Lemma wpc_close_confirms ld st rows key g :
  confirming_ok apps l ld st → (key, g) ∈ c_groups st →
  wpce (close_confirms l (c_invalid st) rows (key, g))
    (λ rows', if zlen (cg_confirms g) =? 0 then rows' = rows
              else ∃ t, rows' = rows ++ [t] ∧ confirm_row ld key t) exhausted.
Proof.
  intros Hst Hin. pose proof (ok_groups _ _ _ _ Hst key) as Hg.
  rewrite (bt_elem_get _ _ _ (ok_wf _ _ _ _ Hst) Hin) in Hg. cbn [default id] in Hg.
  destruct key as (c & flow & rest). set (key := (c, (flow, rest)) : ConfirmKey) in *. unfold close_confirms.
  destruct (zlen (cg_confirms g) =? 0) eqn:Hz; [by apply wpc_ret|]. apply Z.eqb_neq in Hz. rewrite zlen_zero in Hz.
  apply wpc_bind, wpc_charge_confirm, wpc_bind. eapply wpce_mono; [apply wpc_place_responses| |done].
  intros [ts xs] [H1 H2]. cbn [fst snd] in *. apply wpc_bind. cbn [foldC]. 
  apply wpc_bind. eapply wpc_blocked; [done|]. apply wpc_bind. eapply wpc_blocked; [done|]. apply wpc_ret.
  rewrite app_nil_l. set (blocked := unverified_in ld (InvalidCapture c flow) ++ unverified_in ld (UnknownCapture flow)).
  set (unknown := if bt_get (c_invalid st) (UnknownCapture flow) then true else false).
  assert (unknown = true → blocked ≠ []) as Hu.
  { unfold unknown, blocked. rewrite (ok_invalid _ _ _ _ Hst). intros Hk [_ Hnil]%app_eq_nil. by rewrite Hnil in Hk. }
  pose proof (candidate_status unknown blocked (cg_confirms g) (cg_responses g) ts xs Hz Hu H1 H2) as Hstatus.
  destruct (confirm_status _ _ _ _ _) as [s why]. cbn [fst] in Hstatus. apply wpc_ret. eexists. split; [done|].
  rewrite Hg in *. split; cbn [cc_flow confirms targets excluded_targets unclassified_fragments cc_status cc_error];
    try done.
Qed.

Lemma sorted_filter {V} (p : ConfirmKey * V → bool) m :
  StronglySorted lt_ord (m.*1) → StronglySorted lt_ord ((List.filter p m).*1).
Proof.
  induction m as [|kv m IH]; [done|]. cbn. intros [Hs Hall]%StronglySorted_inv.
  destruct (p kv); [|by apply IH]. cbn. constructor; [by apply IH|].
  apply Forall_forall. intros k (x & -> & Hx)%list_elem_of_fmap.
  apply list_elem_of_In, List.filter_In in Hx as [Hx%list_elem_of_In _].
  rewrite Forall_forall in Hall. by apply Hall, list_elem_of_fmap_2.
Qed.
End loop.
⁂
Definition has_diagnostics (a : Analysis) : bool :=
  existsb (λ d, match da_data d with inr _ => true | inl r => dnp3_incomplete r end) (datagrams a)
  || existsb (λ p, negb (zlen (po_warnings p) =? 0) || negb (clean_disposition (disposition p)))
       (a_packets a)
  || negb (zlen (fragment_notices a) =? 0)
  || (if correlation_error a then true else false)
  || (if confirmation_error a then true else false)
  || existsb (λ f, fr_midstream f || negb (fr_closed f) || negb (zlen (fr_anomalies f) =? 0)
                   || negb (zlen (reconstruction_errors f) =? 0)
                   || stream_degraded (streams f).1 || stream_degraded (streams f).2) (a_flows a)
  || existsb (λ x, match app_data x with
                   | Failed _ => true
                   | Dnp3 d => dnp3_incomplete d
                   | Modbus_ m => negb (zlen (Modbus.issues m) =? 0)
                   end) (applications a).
⁂
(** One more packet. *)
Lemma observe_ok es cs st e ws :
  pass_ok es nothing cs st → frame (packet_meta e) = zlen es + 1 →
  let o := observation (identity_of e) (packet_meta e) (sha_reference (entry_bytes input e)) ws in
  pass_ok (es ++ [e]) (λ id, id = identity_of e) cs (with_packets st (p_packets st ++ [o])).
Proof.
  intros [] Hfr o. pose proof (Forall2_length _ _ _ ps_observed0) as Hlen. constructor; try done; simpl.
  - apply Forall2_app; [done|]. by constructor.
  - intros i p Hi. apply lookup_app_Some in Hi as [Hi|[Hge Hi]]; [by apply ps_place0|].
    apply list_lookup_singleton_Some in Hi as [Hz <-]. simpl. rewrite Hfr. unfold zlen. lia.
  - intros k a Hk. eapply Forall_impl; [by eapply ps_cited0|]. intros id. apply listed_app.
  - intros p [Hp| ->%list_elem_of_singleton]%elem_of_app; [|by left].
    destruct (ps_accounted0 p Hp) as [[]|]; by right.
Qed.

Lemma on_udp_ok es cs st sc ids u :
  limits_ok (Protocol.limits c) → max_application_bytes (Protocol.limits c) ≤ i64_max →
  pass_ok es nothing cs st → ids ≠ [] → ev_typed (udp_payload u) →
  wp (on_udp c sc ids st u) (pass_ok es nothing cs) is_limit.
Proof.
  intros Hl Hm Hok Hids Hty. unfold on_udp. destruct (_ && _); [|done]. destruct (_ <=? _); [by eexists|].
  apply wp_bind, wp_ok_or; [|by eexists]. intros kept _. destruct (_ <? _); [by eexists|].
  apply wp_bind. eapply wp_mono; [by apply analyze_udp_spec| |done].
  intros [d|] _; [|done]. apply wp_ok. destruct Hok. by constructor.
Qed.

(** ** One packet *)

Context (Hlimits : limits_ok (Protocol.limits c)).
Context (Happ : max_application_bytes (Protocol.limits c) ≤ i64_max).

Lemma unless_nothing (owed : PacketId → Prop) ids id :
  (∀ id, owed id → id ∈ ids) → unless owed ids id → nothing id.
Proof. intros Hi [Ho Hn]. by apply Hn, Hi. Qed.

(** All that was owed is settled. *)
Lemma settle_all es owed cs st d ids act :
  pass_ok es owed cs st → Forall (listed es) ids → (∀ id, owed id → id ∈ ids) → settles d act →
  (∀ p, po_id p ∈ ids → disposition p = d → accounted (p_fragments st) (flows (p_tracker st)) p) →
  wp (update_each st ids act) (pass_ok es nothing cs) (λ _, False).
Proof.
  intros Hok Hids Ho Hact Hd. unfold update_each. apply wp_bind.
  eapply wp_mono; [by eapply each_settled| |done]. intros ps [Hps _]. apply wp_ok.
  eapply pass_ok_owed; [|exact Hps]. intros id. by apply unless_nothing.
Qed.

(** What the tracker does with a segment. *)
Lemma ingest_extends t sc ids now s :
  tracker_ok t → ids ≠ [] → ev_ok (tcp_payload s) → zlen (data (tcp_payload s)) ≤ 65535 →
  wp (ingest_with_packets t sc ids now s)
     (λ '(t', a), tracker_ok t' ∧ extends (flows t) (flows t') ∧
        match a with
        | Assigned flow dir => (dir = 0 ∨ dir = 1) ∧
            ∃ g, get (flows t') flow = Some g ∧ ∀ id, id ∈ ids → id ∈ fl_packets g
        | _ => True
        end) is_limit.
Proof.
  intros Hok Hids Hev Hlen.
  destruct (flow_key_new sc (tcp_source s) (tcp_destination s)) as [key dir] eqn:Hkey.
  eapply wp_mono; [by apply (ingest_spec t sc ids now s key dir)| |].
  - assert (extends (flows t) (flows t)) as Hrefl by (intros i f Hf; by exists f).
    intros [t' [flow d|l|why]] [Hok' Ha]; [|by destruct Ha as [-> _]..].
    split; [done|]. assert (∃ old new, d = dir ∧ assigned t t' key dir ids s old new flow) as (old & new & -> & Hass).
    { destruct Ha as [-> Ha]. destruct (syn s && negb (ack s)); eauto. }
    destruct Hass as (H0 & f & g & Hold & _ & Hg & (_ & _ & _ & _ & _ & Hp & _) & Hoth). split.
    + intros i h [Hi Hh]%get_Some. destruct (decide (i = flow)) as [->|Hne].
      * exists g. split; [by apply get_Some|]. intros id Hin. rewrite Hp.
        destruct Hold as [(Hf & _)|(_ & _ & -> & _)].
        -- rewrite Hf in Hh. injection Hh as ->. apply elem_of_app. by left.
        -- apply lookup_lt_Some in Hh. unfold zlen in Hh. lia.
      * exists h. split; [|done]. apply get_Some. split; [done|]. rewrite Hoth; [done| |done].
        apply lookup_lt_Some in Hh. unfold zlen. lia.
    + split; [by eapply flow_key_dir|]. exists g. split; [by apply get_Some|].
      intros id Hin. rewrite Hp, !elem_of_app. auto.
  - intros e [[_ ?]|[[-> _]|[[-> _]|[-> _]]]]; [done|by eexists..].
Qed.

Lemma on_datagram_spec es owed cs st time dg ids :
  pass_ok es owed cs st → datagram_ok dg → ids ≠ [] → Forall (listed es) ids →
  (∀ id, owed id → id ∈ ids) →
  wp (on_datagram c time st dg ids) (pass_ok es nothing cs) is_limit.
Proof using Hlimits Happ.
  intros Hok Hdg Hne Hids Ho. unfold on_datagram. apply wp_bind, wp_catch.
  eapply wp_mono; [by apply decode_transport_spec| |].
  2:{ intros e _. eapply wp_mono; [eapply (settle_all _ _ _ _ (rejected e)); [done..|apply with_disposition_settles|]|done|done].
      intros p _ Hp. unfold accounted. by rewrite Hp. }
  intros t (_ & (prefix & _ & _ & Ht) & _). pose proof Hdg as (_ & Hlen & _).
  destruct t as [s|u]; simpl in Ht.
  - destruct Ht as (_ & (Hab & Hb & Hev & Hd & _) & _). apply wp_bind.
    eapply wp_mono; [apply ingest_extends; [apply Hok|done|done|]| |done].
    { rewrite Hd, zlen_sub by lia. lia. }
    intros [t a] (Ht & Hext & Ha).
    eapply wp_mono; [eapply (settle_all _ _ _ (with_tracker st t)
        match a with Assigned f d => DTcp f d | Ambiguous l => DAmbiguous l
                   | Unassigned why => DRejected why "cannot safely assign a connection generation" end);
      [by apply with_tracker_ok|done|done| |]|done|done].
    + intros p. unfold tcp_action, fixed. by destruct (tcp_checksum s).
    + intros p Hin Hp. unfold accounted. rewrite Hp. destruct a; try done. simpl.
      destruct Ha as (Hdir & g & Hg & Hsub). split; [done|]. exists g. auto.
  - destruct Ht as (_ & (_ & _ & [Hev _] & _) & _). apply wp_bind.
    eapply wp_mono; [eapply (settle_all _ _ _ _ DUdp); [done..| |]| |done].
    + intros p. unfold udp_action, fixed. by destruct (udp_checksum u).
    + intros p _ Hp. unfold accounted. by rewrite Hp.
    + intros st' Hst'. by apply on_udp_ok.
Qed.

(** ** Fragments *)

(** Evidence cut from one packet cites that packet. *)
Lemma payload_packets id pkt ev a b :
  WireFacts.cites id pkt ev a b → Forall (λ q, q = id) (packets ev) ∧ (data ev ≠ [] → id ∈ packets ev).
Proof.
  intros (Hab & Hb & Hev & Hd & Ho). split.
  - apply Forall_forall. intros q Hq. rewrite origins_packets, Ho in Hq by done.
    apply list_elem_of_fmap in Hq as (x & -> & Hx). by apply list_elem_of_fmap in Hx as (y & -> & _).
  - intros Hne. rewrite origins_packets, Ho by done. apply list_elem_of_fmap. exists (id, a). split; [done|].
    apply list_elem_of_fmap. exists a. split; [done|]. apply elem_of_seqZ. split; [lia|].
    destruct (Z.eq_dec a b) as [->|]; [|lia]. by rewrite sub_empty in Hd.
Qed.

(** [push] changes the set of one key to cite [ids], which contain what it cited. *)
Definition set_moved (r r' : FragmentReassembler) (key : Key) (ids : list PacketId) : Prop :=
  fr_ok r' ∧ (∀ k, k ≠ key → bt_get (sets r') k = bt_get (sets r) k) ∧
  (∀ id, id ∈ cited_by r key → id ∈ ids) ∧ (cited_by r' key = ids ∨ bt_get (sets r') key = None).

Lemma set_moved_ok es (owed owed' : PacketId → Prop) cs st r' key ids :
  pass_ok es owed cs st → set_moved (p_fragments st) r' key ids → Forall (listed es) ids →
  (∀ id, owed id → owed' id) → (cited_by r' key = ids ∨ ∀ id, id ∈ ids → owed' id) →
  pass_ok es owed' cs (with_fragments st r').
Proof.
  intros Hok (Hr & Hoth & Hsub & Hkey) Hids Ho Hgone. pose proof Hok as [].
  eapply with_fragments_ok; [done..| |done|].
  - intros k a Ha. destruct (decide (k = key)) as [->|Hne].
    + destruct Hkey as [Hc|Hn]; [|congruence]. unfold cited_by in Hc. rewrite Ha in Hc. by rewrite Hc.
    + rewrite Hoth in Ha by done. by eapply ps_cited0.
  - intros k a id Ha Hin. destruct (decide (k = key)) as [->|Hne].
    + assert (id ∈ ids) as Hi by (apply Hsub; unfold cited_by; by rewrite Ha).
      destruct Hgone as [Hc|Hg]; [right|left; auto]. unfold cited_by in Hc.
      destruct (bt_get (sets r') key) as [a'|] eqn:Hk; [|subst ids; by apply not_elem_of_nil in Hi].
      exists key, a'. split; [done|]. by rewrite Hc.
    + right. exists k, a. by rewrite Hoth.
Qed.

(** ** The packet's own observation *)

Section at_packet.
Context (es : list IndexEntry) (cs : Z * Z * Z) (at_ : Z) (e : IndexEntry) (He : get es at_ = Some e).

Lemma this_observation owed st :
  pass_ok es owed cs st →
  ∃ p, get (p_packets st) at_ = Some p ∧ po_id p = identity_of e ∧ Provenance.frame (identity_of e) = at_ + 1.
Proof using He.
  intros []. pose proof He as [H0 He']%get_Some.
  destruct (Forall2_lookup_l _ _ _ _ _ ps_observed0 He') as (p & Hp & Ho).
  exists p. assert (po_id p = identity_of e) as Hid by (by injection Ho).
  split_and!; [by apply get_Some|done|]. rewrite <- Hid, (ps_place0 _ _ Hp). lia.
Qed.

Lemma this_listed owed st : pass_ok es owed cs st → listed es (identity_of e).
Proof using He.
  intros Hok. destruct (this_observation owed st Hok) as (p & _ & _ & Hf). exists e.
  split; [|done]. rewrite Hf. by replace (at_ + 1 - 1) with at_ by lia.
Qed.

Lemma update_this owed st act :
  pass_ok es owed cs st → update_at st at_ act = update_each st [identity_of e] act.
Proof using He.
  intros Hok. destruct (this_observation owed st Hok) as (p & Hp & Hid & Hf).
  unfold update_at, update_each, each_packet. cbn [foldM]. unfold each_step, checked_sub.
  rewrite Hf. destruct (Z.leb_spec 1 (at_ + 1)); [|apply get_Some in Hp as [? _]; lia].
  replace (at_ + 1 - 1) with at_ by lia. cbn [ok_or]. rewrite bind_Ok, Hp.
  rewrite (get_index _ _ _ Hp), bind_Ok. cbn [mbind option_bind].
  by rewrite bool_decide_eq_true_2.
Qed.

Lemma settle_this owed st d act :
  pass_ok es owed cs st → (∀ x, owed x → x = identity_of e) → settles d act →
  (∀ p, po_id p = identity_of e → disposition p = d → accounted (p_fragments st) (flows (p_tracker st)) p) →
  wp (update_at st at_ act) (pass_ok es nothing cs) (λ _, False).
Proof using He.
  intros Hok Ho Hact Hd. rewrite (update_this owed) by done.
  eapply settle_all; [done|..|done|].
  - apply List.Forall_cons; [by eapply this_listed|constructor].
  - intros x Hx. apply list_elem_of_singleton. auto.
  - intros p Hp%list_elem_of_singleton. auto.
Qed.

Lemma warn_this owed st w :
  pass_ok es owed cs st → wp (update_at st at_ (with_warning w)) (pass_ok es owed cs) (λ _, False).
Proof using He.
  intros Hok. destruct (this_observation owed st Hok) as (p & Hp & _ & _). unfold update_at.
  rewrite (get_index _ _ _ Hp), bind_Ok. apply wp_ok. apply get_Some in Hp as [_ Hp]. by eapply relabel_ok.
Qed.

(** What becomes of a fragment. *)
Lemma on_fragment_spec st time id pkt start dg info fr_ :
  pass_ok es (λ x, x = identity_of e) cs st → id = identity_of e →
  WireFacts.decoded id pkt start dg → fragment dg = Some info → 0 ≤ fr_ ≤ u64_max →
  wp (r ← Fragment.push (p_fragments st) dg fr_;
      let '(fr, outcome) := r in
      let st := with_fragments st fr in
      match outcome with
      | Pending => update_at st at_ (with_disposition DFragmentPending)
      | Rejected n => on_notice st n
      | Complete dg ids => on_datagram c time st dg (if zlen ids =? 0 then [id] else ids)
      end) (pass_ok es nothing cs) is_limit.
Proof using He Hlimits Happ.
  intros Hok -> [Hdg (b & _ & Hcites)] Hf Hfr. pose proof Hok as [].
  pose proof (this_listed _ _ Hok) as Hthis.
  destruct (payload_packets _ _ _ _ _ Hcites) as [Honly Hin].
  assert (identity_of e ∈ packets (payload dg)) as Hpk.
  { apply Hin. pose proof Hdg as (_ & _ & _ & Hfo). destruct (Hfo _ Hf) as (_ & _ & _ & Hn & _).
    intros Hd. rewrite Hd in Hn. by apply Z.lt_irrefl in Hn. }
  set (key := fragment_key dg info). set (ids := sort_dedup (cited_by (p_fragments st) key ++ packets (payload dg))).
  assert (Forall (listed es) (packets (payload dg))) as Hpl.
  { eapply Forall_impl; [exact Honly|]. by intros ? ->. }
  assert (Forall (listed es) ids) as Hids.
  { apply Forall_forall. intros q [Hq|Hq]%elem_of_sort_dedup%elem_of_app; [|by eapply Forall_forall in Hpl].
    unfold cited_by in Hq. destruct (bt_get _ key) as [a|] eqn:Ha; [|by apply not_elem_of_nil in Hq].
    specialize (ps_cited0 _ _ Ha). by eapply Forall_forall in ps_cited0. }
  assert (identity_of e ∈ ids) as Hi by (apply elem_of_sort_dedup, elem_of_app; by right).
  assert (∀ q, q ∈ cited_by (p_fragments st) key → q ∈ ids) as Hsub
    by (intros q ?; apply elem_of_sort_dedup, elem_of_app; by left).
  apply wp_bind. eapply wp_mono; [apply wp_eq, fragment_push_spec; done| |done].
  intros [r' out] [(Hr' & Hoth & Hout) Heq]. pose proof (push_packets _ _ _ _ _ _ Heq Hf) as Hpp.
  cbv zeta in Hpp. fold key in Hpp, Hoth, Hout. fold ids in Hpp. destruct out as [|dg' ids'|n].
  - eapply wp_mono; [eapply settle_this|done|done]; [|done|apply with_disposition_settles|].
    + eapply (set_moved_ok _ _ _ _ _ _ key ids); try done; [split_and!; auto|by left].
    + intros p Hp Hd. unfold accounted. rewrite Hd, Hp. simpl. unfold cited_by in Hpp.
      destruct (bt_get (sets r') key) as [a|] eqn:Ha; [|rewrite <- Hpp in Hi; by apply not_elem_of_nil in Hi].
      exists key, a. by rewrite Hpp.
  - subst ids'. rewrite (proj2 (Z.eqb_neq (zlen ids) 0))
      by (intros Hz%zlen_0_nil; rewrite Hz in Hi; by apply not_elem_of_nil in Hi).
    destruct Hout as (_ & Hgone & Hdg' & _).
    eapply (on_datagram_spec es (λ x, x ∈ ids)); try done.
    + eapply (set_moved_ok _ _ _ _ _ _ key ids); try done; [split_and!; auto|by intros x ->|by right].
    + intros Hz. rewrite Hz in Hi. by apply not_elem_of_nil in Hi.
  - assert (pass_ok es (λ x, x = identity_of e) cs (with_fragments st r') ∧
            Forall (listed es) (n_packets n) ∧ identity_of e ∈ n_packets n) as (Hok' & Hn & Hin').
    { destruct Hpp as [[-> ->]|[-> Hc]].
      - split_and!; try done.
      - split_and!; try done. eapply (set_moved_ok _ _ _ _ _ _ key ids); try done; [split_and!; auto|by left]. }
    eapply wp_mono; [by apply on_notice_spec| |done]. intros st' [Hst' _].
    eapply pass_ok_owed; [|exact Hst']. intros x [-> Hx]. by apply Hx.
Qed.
⁂
● **Work to complete**
All lines in the listing above from the line containing "by apply on_udp_ok." to the line containing "- intros k a id", inclusive, should be retyped exactly; no other lines should appear.

● **Response area**
    + intros st' Hst'. by apply on_udp_ok.
Qed.

(** ** Fragments *)

(** Evidence cut from one packet cites that packet. *)
Lemma payload_packets id pkt ev a b :
  WireFacts.cites id pkt ev a b → Forall (λ q, q = id) (packets ev) ∧ (data ev ≠ [] → id ∈ packets ev).
Proof.
  intros (Hab & Hb & Hev & Hd & Ho). split.
  - apply Forall_forall. intros q Hq. rewrite origins_packets, Ho in Hq by done.
    apply list_elem_of_fmap in Hq as (x & -> & Hx). by apply list_elem_of_fmap in Hx as (y & -> & _).
  - intros Hne. rewrite origins_packets, Ho by done. apply list_elem_of_fmap. exists (id, a). split; [done|].
    apply list_elem_of_fmap. exists a. split; [done|]. apply elem_of_seqZ. split; [lia|].
    destruct (Z.eq_dec a b) as [->|]; [|lia]. by rewrite sub_empty in Hd.
Qed.

(** [push] changes the set of one key to cite [ids], which contain what it cited. *)
Definition set_moved (r r' : FragmentReassembler) (key : Key) (ids : list PacketId) : Prop :=
  fr_ok r' ∧ (∀ k, k ≠ key → bt_get (sets r') k = bt_get (sets r) k) ∧
  (∀ id, id ∈ cited_by r key → id ∈ ids) ∧ (cited_by r' key = ids ∨ bt_get (sets r') key = None).

Lemma set_moved_ok es (owed owed' : PacketId → Prop) cs st r' key ids :
  pass_ok es owed cs st → set_moved (p_fragments st) r' key ids → Forall (listed es) ids →
  (∀ id, owed id → owed' id) → (cited_by r' key = ids ∨ ∀ id, id ∈ ids → owed' id) →
  pass_ok es owed' cs (with_fragments st r').
Proof.
  intros Hok (Hr & Hoth & Hsub & Hkey) Hids Ho Hgone. pose proof Hok as [].
  eapply with_fragments_ok; [done..| |done|].
  - intros k a Ha. destruct (decide (k = key)) as [->|Hne].
    + destruct Hkey as [Hc|Hn]; [|congruence]. unfold cited_by in Hc. rewrite Ha in Hc. by rewrite Hc.
    + rewrite Hoth in Ha by done. by eapply ps_cited0.
  - intros k a id Ha Hin. destruct (decide (k = key)) as [->|Hne].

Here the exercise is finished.